- [Available data]

(** * repositum-scraper: a shallow embedding of [scraping.py]

    The development follows the source file top to bottom.  Python [str]
    values are sequences of Unicode code points, parsed HTML is the tree
    that BeautifulSoup builds, a Python [dict] is an insertion-ordered
    association list, and functions that can raise or that talk to the
    network live in a small error / trace monad. *)

From Stdlib Require Import List NArith ZArith String Ascii Bool Lia.
From Stdlib Require Import DecimalString.
Import ListNotations.

Set Implicit Arguments.

(** ** Python strings *)

Module PyStr.

(** A character is a Unicode code point. *)
Definition char := N.
Definition pystr := list char.

(** ASCII literals of the source, written as Rocq strings. *)
Definition lit (s : string) : pystr :=
  List.map N_of_ascii (list_ascii_of_string s).

Definition char_eqb : char -> char -> bool := N.eqb.

Fixpoint str_eqb (a b : pystr) : bool :=
  match a, b with
  | [], [] => true
  | x :: a', y :: b' => char_eqb x y && str_eqb a' b'
  | _, _ => false
  end.

(** [len(s)] *)
Definition len (s : pystr) : Z := Z.of_nat (List.length s).

(** [str.isspace] on one code point: the characters on which [str.split()]
    and [str.strip()] act when called without argument. *)
Definition is_space (c : char) : bool :=
  ((9 <=? c) && (c <=? 13) ||
   (28 <=? c) && (c <=? 32) ||
   (c =? 133) || (c =? 160) || (c =? 5760) ||
   (8192 <=? c) && (c <=? 8202) ||
   (c =? 8232) || (c =? 8233) || (c =? 8239) || (c =? 8287) ||
   (c =? 12288))%N.

(** [s.split()]: maximal runs of non-whitespace characters, in order.
    [cur] holds the current run, reversed. *)
Fixpoint split_aux (cur : pystr) (s : pystr) : list pystr :=
  match s with
  | [] => match cur with [] => [] | _ => [List.rev cur] end
  | c :: s' =>
      if is_space c then
        match cur with
        | [] => split_aux [] s'
        | _ => List.rev cur :: split_aux [] s'
        end
      else split_aux (c :: cur) s'
  end.

Definition split (s : pystr) : list pystr := split_aux [] s.

(** [sep.join(xs)] *)
Fixpoint join (sep : pystr) (xs : list pystr) : pystr :=
  match xs with
  | [] => []
  | [x] => x
  | x :: xs' => x ++ sep ++ join sep xs'
  end.

(** [s.startswith(sub)] *)
Fixpoint startswith (s sub : pystr) {struct sub} : bool :=
  match sub, s with
  | [], _ => true
  | _ :: _, [] => false
  | x :: sub', y :: s' => char_eqb x y && startswith s' sub'
  end.

(** [s.find(sub)]: the lowest index at which [sub] starts, or [-1]. *)
Fixpoint find_from (i : Z) (s sub : pystr) : Z :=
  if startswith s sub then i
  else match s with
       | [] => (-1)%Z
       | _ :: s' => find_from (i + 1) s' sub
       end.

Definition find (s sub : pystr) : Z := find_from 0 s sub.

(** [sub in s] *)
Fixpoint str_in (sub s : pystr) : bool :=
  startswith s sub ||
  match s with
  | [] => false
  | _ :: s' => str_in sub s'
  end.

(** Index normalisation of a slice bound: a negative bound counts from the
    end, and every bound is clamped to [0 .. len]. *)
Definition slice_bound (n i : Z) : Z :=
  if (i <? 0)%Z then Z.max 0 (i + n) else Z.min i n.

(** [s[start:stop]] *)
Definition slice (s : pystr) (start stop : Z) : pystr :=
  let lo := slice_bound (len s) start in
  let hi := slice_bound (len s) stop in
  firstn (Z.to_nat (hi - lo)) (skipn (Z.to_nat lo) s).

(** [s.lstrip()], [s.rstrip()], [s.strip()] *)
Fixpoint lstrip (s : pystr) : pystr :=
  match s with
  | [] => []
  | c :: s' => if is_space c then lstrip s' else s
  end.

Definition rstrip (s : pystr) : pystr := List.rev (lstrip (List.rev s)).

Definition strip (s : pystr) : pystr := rstrip (lstrip s).

(** [str(n)] for an [int]. *)
Definition str_of_int (z : Z) : pystr :=
  lit (NilZero.string_of_int (Z.to_int z)).

End PyStr.

Import PyStr.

- [Problem to solve] Would you restate each line of the material above word for word?

- [Your response]
(** * repositum-scraper: a shallow embedding of [scraping.py]

    The development follows the source file top to bottom.  Python [str]
    values are sequences of Unicode code points, parsed HTML is the tree
    that BeautifulSoup builds, a Python [dict] is an insertion-ordered
    association list, and functions that can raise or that talk to the
    network live in a small error / trace monad. *)

From Stdlib Require Import List NArith ZArith String Ascii Bool Lia.
From Stdlib Require Import DecimalString.
Import ListNotations.

Set Implicit Arguments.

(** ** Python strings *)

Module PyStr.

(** A character is a Unicode code point. *)
Definition char := N.
Definition pystr := list char.

(** ASCII literals of the source, written as Rocq strings. *)
Definition lit (s : string) : pystr :=
  List.map N_of_ascii (list_ascii_of_string s).

Definition char_eqb : char -> char -> bool := N.eqb.

Fixpoint str_eqb (a b : pystr) : bool :=
  match a, b with
  | [], [] => true
  | x :: a', y :: b' => char_eqb x y && str_eqb a' b'
  | _, _ => false
  end.

(** [len(s)] *)
Definition len (s : pystr) : Z := Z.of_nat (List.length s).

(** [str.isspace] on one code point: the characters on which [str.split()]
    and [str.strip()] act when called without argument. *)
Definition is_space (c : char) : bool :=
  ((9 <=? c) && (c <=? 13) ||
   (28 <=? c) && (c <=? 32) ||
   (c =? 133) || (c =? 160) || (c =? 5760) ||
   (8192 <=? c) && (c <=? 8202) ||
   (c =? 8232) || (c =? 8233) || (c =? 8239) || (c =? 8287) ||
   (c =? 12288))%N.

(** [s.split()]: maximal runs of non-whitespace characters, in order.
    [cur] holds the current run, reversed. *)
Fixpoint split_aux (cur : pystr) (s : pystr) : list pystr :=
  match s with
  | [] => match cur with [] => [] | _ => [List.rev cur] end
  | c :: s' =>
      if is_space c then
        match cur with
        | [] => split_aux [] s'
        | _ => List.rev cur :: split_aux [] s'
        end
      else split_aux (c :: cur) s'
  end.

Definition split (s : pystr) : list pystr := split_aux [] s.

(** [sep.join(xs)] *)
Fixpoint join (sep : pystr) (xs : list pystr) : pystr :=
  match xs with
  | [] => []
  | [x] => x
  | x :: xs' => x ++ sep ++ join sep xs'
  end.

(** [s.startswith(sub)] *)
Fixpoint startswith (s sub : pystr) {struct sub} : bool :=
  match sub, s with
  | [], _ => true
  | _ :: _, [] => false
  | x :: sub', y :: s' => char_eqb x y && startswith s' sub'
  end.

(** [s.find(sub)]: the lowest index at which [sub] starts, or [-1]. *)
Fixpoint find_from (i : Z) (s sub : pystr) : Z :=
  if startswith s sub then i
  else match s with
       | [] => (-1)%Z
       | _ :: s' => find_from (i + 1) s' sub
       end.

Definition find (s sub : pystr) : Z := find_from 0 s sub.

(** [sub in s] *)
Fixpoint str_in (sub s : pystr) : bool :=
  startswith s sub ||
  match s with
  | [] => false
  | _ :: s' => str_in sub s'
  end.

(** Index normalisation of a slice bound: a negative bound counts from the
    end, and every bound is clamped to [0 .. len]. *)
Definition slice_bound (n i : Z) : Z :=
  if (i <? 0)%Z then Z.max 0 (i + n) else Z.min i n.

(** [s[start:stop]] *)
Definition slice (s : pystr) (start stop : Z) : pystr :=
  let lo := slice_bound (len s) start in
  let hi := slice_bound (len s) stop in
  firstn (Z.to_nat (hi - lo)) (skipn (Z.to_nat lo) s).

(** [s.lstrip()], [s.rstrip()], [s.strip()] *)
Fixpoint lstrip (s : pystr) : pystr :=
  match s with
  | [] => []
  | c :: s' => if is_space c then lstrip s' else s
  end.

Definition rstrip (s : pystr) : pystr := List.rev (lstrip (List.rev s)).

Definition strip (s : pystr) : pystr := rstrip (lstrip s).

(** [str(n)] for an [int]. *)
Definition str_of_int (z : Z) : pystr :=
  lit (NilZero.string_of_int (Z.to_int z)).

End PyStr.

Import PyStr.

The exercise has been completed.